Many commentators are suggesting this rate could be in the order of 3.25% to 3.5%.
In a recent insightful article journalist Tarric Brooker suggested the answer to what’s ahead for interest rates may lie in the patterns and history of Australian interest rates over the past six decades.
A Historical Perspective
Brooker explained that since 1963, the RBA has implemented 11 rate cut cycles, with variability in the degree and duration of the cuts.
These have ranged from a mere 0.25 per cent reduction in 1972 and 1975 to a striking 8.25 per cent decrease between 1990 and 1993.
Historically, the overall average duration of an RBA rate cut cycle is 24 months from peak to trough.
On average, interest rates have remained at their cyclical peak for about 9.8 months over the past 50 years.
What Do the Past Cycles Tell Us?
Brooker explains that the variability in interest rate cycles demonstrates that predicting the precise path of Australian interest rates is far from an exact science.
However, he suggests that it is possible to gain insights by analysing the past cycles.
⦁ Impact on Mortgage Repayments: The effect of rate cuts on mortgage repayments has varied over time. The average reduction in mortgage repayments across various cycles has been 18.0 per cent.
⦁ Duration of High Rates: The duration that rates have remained high after the peak has varied widely. The shortest time was just three months in 2008, while the longest was 16 months after the 1986-1987 rate rise cycle.
⦁ Rate Cut Degrees: The degree of rate cuts can have varying effects on the economy and borrowers, as seen in the difference between the 0.25 per cent cut in 1975 and the 8.25 per cent cut in the 1990s.
Future Projections
Brooker suggests that based on historical patterns, there are projections for what future rate cuts might look like:
⦁ Average Scenario: If we experience an average rate cut cycle, mortgage rates could fall to around 5.0 per cent from the anticipated peak of 6.5 per cent.
⦁ Extreme Scenario: If the rate cut cycle were to resemble the one following the 1990s recession, mortgage rates could plummet to around 3.35 per cent.
However, it's important to recognise that history may not repeat itself exactly, especially considering the unique economic conditions and challenges posed by the recent pandemic.
The Present Challenge
Estimating how much interest rates will eventually be cut is defined by uncertainty and unprecedented economic conditions.

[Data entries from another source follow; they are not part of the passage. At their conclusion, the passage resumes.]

(* ===== verification/ChunkMapSafe.v ===== *)
(** * Downloads: what holds whatever is called and when

    The callers may start a check of the whole file, or load a bitmap, while slices are pending, and the books are then no
    longer right.  What remains in every state: the chunks looked up exist, for the slices, the chunks that feed the peers, and
    the bitmaps of the sources; so no operation reads or writes outside a vector. *)

From S2P Require Import Prelude ChunkMap ChunkMapProps ChunkMapRun.
From Stdlib Require Import ZArith Lia.
From stdpp Require Import base list gmap.
Open Scope Z_scope.

(** A chunk that feeds a peer is a chunk of the file, handed out up to a place inside it. *)
Definition feed_inside (m : ChunkMap) (ch : Chunk) : Prop :=
  exists n, 0 <= n < nb_chunks m /\ _start ch = n * cs /\ _end ch = n * cs + chunk_len m n /\ n * cs <= _offset ch < n * cs + chunk_len m n.

Record mem_ok (m : ChunkMap) : Prop := {
  mem_shape : shape_ok m;
  mem_slices : forall n, _slices_to_download m !! n <> None -> 0 <= n < nb_chunks m;
  mem_feed : forall p ch, _active_chunks_feed m !! p = Some ch -> feed_inside m ch;
  mem_sources : forall p i, _peers_chunks_availability m !! p = Some i -> source_ok m i
}.

Record same_dims (m m' : ChunkMap) : Prop := {
  dims_size : _file_size m' = _file_size m;
  dims_chunk : _chunk_size m' = _chunk_size m;
  dims_map : length (_map m') = length (_map m)
}.

#[export] Instance same_dims_preorder : PreOrder same_dims.
Proof. split; [done|]. intros x y z [] []. split; congruence. Qed.

(** The operation returns, in a state that is fit for the next. *)
Definition safe (m : ChunkMap) (r : option ChunkMap) : Prop := exists m', r = Some m' /\ mem_ok m' /\ same_dims m m'.

Lemma dims_nb m m' : same_dims m m' -> nb_chunks m' = nb_chunks m.
Proof. intros [_ _ E]. unfold nb_chunks. by rewrite E. Qed.

Lemma dims_len m m' i : same_dims m m' -> chunk_len m' i = chunk_len m i.
Proof. intros H. unfold chunk_len. by rewrite (dims_nb _ _ H), (dims_size _ _ H). Qed.

Lemma feed_inside_dims m m' ch : same_dims m m' -> feed_inside m ch -> feed_inside m' ch.
Proof. intros H (n & Hn). exists n. by rewrite (dims_nb _ _ H), (dims_len _ _ _ H). Qed.

Lemma source_ok_dims m m' i : same_dims m m' -> source_ok m i -> source_ok m' i.
Proof. intros H. unfold source_ok. by rewrite (dims_nb _ _ H). Qed.

(** New slices, feeds and sources have to be inside; those there were are. *)
Lemma mem_frame m m' : mem_ok m -> same_dims m m' ->
  (forall n, _slices_to_download m' !! n <> None -> _slices_to_download m !! n <> None \/ 0 <= n < nb_chunks m) ->
  (forall p ch, _active_chunks_feed m' !! p = Some ch -> _active_chunks_feed m !! p = Some ch \/ feed_inside m ch) ->
  (forall p i, _peers_chunks_availability m' !! p = Some i -> _peers_chunks_availability m !! p = Some i \/ source_ok m i) ->
  mem_ok m'.
Proof.
  intros Hm Hd Hs Hf Hp. split.
  - eapply shape_frame; [apply Hm|apply Hd..].
  - intros n Hn. rewrite (dims_nb _ _ Hd). destruct (Hs n Hn); [by apply Hm|done].
  - intros p ch H. apply (feed_inside_dims _ _ _ Hd). destruct (Hf p ch H); [by eapply Hm|done].
  - intros p i H. apply (source_ok_dims _ _ _ Hd). destruct (Hp p i H); [by eapply Hm|done].
Qed.

Lemma mem_same m m' : mem_ok m -> same_dims m m' -> _slices_to_download m' = _slices_to_download m ->
  _active_chunks_feed m' = _active_chunks_feed m -> _peers_chunks_availability m' = _peers_chunks_availability m -> mem_ok m'.
Proof. intros Hm Hd E1 E2 E3. apply (mem_frame m); [done|done|rewrite E1|rewrite E2|rewrite E3]; by left. Qed.

Create HintDb chunks.
#[export] Hint Extern 1 (same_dims ?m ?m) => reflexivity : chunks.
#[export] Hint Extern 2 (same_dims _ _) => (split; reflexivity) : chunks.
#[export] Hint Extern 3 (mem_ok _) => (eapply mem_same; [eassumption|split; reflexivity|reflexivity..]) : chunks.

Lemma safe_trans m m1 r : same_dims m m1 -> safe m1 r -> safe m r.
Proof. intros H (m2 & -> & Hm & Hd). exists m2. split; [done|]. split; [done|]. by etransitivity. Qed.
(** [retrans]: the oldest packet again when the timer has run out; too many times, and the stream is closed. *)
Definition retransmit (s : TcpStream) (cts : float64) : TcpStream :=
  if negb (peerKnown s) then s
  else if negb (retransTimerOn s) then s
  else if float_lt (f64_sub cts (retransTimerTs s)) (retransTimeout s) then s
  else
    match outPkt s with
    | [] => resetRetransmitTimer s
    | pkt :: pkts =>
        let s := s <| congestThreshold := congestWinSize s / 2 |> <| congestWinSize := MAX_SEG |>
                   <| congestUpdate := u32 (outAcked s + MAX_SEG) |> in
        let '(s, pkt) := if negb (hasSyn pkt)
                         then let pkt := setAck pkt (inAckno s) in (s <| lastSentAck := ackno pkt |>, pkt) else (s, pkt) in
        let pkt := pkt <| winsize := u16 (inWinSize s) |> in
        let s := s <| lastSentWinSize := winsize pkt |> <| keepAliveTimer := cts |> in
        let s := if hasSyn pkt && (ttl s <? TCP_STD_TTL)
                 then setTTL s (if float_lt cts (mTTL_end s) then TCP_DEFAULT_FIREWALL_TTL else ttl s + 1) else s in
        if (hasSyn pkt && (kMaxSynPktRetransmit <? TcpPacket.retrans pkt))
           || (negb (hasSyn pkt) && (kMaxPktRetransmit <? TcpPacket.retrans pkt))
        then cleanup (s <| outStreamActive := false |> <| inStreamActive := false |> <| state := TCP_CLOSED |>)
        else
          let s := sendPkt s pkt in
          let pkt := pkt <| ts := cts |> <| TcpPacket.retrans := u16 (TcpPacket.retrans pkt + 1) |> in
          let s := s <| outPkt := pkt :: pkts |> in
          if negb (hasSyn pkt) then restartRetransmitTimer (incRetransmitTimeout s) cts
          else startRetransmitTimer (resetRetransmitTimer s) cts
    end.

(** Whole buffers, as many as the window allows. *)
Fixpoint send_queue (q : list (list Z)) (s : TcpStream) (maxsend sent : Z) (cts : float64) : TcpStream * Z * Z :=
  match q with
  | [] => (s <| inQueue := [] |>, maxsend, sent)
  | db :: q =>
      if MAX_SEG <=? maxsend
      then send_queue q (toSend (s <| inQueue := q |>) (new_TcpPacket db) true cts) (maxsend - MAX_SEG) (sent + 1) cts
      else (s <| inQueue := db :: q |>, maxsend, sent)
  end.

Definition needsAck (s : TcpStream) (cts : float64) : bool :=
  isOldSequence (lastSentAck s) (inAckno s)
  || ((lastSentWinSize s <? MAX_SEG) && (MAX_SEG <? inWinSize s))
  || (float_lt (f64_mul (retransTimeout s) (f64_of_Z 4)) (f64_sub cts (keepAliveTimer s))
      && (u32 (lastSentWinSize s + 4 * MAX_SEG) <? inWinSize s))
  || float_lt (f64_of_Z (keepAliveTimeout s)) (f64_sub cts (keepAliveTimer s)).

(** Nothing was sent: the FIN at the end of the stream, or an ack when one is due. *)
Definition send_control (s : TcpStream) (cts : float64) : TcpStream :=
  let ack := needsAck s cts in
  if negb (outStreamActive s) && (queue_size (inQueue s) + inSize s =? 0)
     && ((state s =? TCP_ESTABLISHED) || (state s =? TCP_CLOSE_WAIT)) then
    let s := toSend s (setFin (new_TcpPacket [])) false cts in
    if state s =? TCP_ESTABLISHED then s <| state := TCP_FIN_WAIT_1 |>
    else if state s =? TCP_CLOSE_WAIT then s <| state := TCP_LAST_ACK |>
    else s
  else if ack then sendAck s cts else s.

(** The bytes the peer has not acknowledged; one less than that when the numbers have wrapped. *)
Definition inTransit (s : TcpStream) : Z :=
  if outSeqno s <? outAcked s then u32 ((TCP_MAX_SEQ - outAcked s) + outSeqno s) else u32 (outSeqno s - outAcked s).

Definition send (s : TcpStream) (cts : float64) : TcpStream :=
  let s := acknowledge s cts in
  let s := retransmit s cts in
  if state s <? TCP_ESTABLISHED then s
  else
    let maxsend := if outWinSize s <? congestWinSize s then outWinSize s else congestWinSize s in
    let maxsend := if inTransit s <? maxsend then maxsend - inTransit s else 0 in
    let '(s, maxsend, sent) := send_queue (inQueue s) s maxsend 0 cts in
    let '(s, sent) :=
      if (sent =? 0) && (queue_size (inQueue s) =? 0) && (inSize s <=? maxsend) && negb (inSize s =? 0)
      then (toSend (s <| inData := [] |>) (new_TcpPacket (inData s)) true cts, sent + 1) else (s, sent) in
    if sent =? 0 then send_control s cts else s.

Definition tick (s : TcpStream) (cts : float64) : TcpStream := send (recv_check s cts) cts.

(** ** Counters *)

Definition int_wbytes (s : TcpStream) : Z := u32 (outSeqno s - initOurSeqno s - 1).
Definition int_rbytes (s : TcpStream) : Z := u32 (inAckno s - initPeerSeqno s - 1).

Definition widle (s : TcpStream) : TcpStream * bool :=
  if lastWriteTF s =? 0 then (s <| lastWriteTF := int_wbytes s |>, false)
  else if (lastWriteTF s =? int_wbytes s) && (inSize s =? 0) && (queue_size (inQueue s) =? 0) then
    let s := s <| wcount := u16 (wcount s + 1) |> in (s, ilevel <? wcount s)
  else (s <| wcount := 0 |> <| lastWriteTF := int_wbytes s |>, false).

Definition ridle (s : TcpStream) : TcpStream * bool :=
  if lastReadTF s =? 0 then (s <| lastReadTF := int_rbytes s |>, false)
  else if (lastReadTF s =? int_rbytes s) && (outSizeRead s + queue_size (outQueue s) + outSizeNet s =? 0) then
    let s := s <| rcount := u16 (rcount s + 1) |> in (s, ilevel <? rcount s)
  else (s <| rcount := 0 |> <| lastReadTF := int_rbytes s |>, false).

The RBA cash rate's unique positioning before the pandemic and the current rate rise means the usual pattern might not apply according to Brooker.
In fact, he suggests that this situation might not provide the same relief from higher mortgage rates as seen in previous cycles.
Note: The RBA's decision on cutting interest rates remains shrouded in complexity and unpredictability.
Historical data can provide valuable insights, but the unique nature of our current economic environment should not be underestimated.
For those closely following the property market or looking to invest, keeping a keen eye on economic indicators and staying abreast of RBA's announcements will be key.
The days of sub 3.25 per cent mortgage rates may be behind us, but understanding the context and being prepared for future changes can help navigate the uncertain waters ahead.